Some passengers on the Diamond Princess described the ship as a "floating prison" but were allowed to walk on the decks every day while wearing a mask and were told to keep their distance from others.
Hunter, the medicine professor, said the continued spread of the virus could be due to compliance problems.
"It’s difficult to enforce a quarantine in a ship environment and I’m absolutely sure there were some passengers who think they’re not going to let anyone tell them what they can and cannot do," he said.
Hunter said it was "a huge disappointment" that the quarantine hadn’t curbed the spread of the virus and that it was unfortunate some passengers returning to their home countries would now face a second period of isolation.
"Given how the virus has continued to spread, we have to presume everyone leaving the ship is potentially infected, and therefore they have to go through another two-week quarantine period," he said. "Not to do so would be reckless."
Japanese health officials say a 14-day quarantine on the ship is adequate, citing results that all but one of more than 500 Japanese returnees from Wuhan, the epicenter of the virus in China, who initially tested negative were also found to be virus-free at the end of their 14-day quarantine at government facilities.
Those officials also have defended precautions taken on the ship. About 1,000 crew members were told to wear surgical masks, wash their hands, use disinfectant sprays and stop operations at restaurants, bars and other entertainment areas after Feb. 5, when the first group of 10 infected people were reported and the official start of the 14-day quarantine was announced.
Dr. Michael Ryan, the chief of emergencies at the World Health Organization, said earlier this month that the agency was working with Japanese officials to help passengers get off the ship as soon as possible.
"It’s really important that there’s an appropriate risk management approach being taken here," he said last week. He reminded countries of their obligations to respect the human rights of travelers and said they were working to ensure that "we don’t end up with an unfortunate consequence of people having to stay too long in that situation."
Passengers were instructed to stay in their cabins and not walk around or contact other passengers. Those in windowless cabins could go out on the deck to take a walk or exercise for about an hour each day.
The two-week quarantine was largely for the passengers, because crew members kept sharing double rooms with their colleagues, and they continued to serve the guests by delivering food, letters, towels and amenities, and entering passenger cabins for cleaning. Crew members also cooked their own food and ate in groups in a crew mess hall.
"Unlike passengers, crew members share their rooms, they share food, and that’s why some of them are infected even after the quarantine started," Shigeru Omi, a former regional director for the World Health Organization, said at a recent news conference.
Omi said quarantine is one of the measures considered effective early on. But the virus has already made its way into local communities across Japan, where untraceable cases have been popping up already, he said.
At this stage, "the spreading of the virus will be inevitable, and that’s why quarantine is out of the question," Omi said.

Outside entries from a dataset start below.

(** X17: the default construction of a collaborator is run only when the
    collaborator is not supplied.  With it supplied, the constructor returns,
    keeps the supplied collaborator and leaves the outside world as it was;
    without it, an error thrown by the default construction is thrown by the
    constructor, and no engine is made. *)
Theorem constructors_default_only_when_absent {W Score A : Type} `{Imports W}
    (s : Store W A) :
  (forall (i : option (SimpleChatEngine.init W)),
      match i ≫= SimpleChatEngine.init_llm with
      | Some g =>
          exists s' e,
            SimpleChatEngine.constructor i s = (s', Normal e)
            /\ SimpleChatEngine.llm e = g /\ ext s' = ext s
      | None =>
          forall x err,
            new_OpenAI None (ext s) = (x, Throw err) ->
            snd (SimpleChatEngine.constructor i s) = Throw err
      end)
  /\
  (forall (i : CondenseQuestionChatEngine.init W),
      match CondenseQuestionChatEngine.init_serviceContext i with
      | Some sc =>
          exists s' e,
            CondenseQuestionChatEngine.constructor i s = (s', Normal e)
            /\ CondenseQuestionChatEngine.serviceContext e = sc /\ ext s' = ext s
      | None =>
          forall x err,
            serviceContextFromDefaults (ext s) = (x, Throw err) ->
            snd (CondenseQuestionChatEngine.constructor i s) = Throw err
      end)
  /\
  (forall (i : ContextChatEngine.init W Score),
      match ContextChatEngine.init_chatModel i with
      | Some g =>
          exists s' e,
            ContextChatEngine.constructor i s = (s', Normal e)
            /\ ContextChatEngine.chatModel e = g /\ ext s' = ext s
      | None =>
          forall x err,
            new_OpenAI (Some "gpt-3.5-turbo-16k") (ext s) = (x, Throw err) ->
            snd (ContextChatEngine.constructor i s) = Throw err
      end).
Proof.
  split; [| split]; intros i.
  - unfold SimpleChatEngine.constructor.
    destruct (i ≫= SimpleChatEngine.init_llm) as [g |];
      destruct (i ≫= SimpleChatEngine.init_chatHistory) as [l |]; run.
    1, 2: by do 2 eexists.
    all: by intros x err ->.
  - unfold CondenseQuestionChatEngine.constructor.
    destruct (CondenseQuestionChatEngine.init_serviceContext i) as [sc |];
      destruct (CondenseQuestionChatEngine.init_chatHistory i) as [l |]; run.
    1, 2: by do 2 eexists.
    all: by intros x err ->.
  - unfold ContextChatEngine.constructor.
    destruct (ContextChatEngine.init_chatModel i) as [g |];
      destruct (ContextChatEngine.init_chatHistory i) as [l |]; run.
    1, 2: by do 2 eexists.
    all: by intros x err ->.
Qed.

He said the focus now should shift from border control to preventing the spread in local communities.
Other scientists said that passengers should have been removed from the boat from the beginning.
"Boats are notorious places for being incubators for viruses," said Arthur Caplan, a professor of bioethics at the New York University School of Medicine. "It’s only morally justified to keep people on the boat if there are no other options."
Caplan said that a second quarantine was justified, but that officials had done a poor job of explaining from the outset what would happen if their original plan failed.
"It’s never good to lose your civil liberties and your rights of movement, but two more weeks of quarantine is not an undue burden if you’re trying to protect spread of a disease," he said.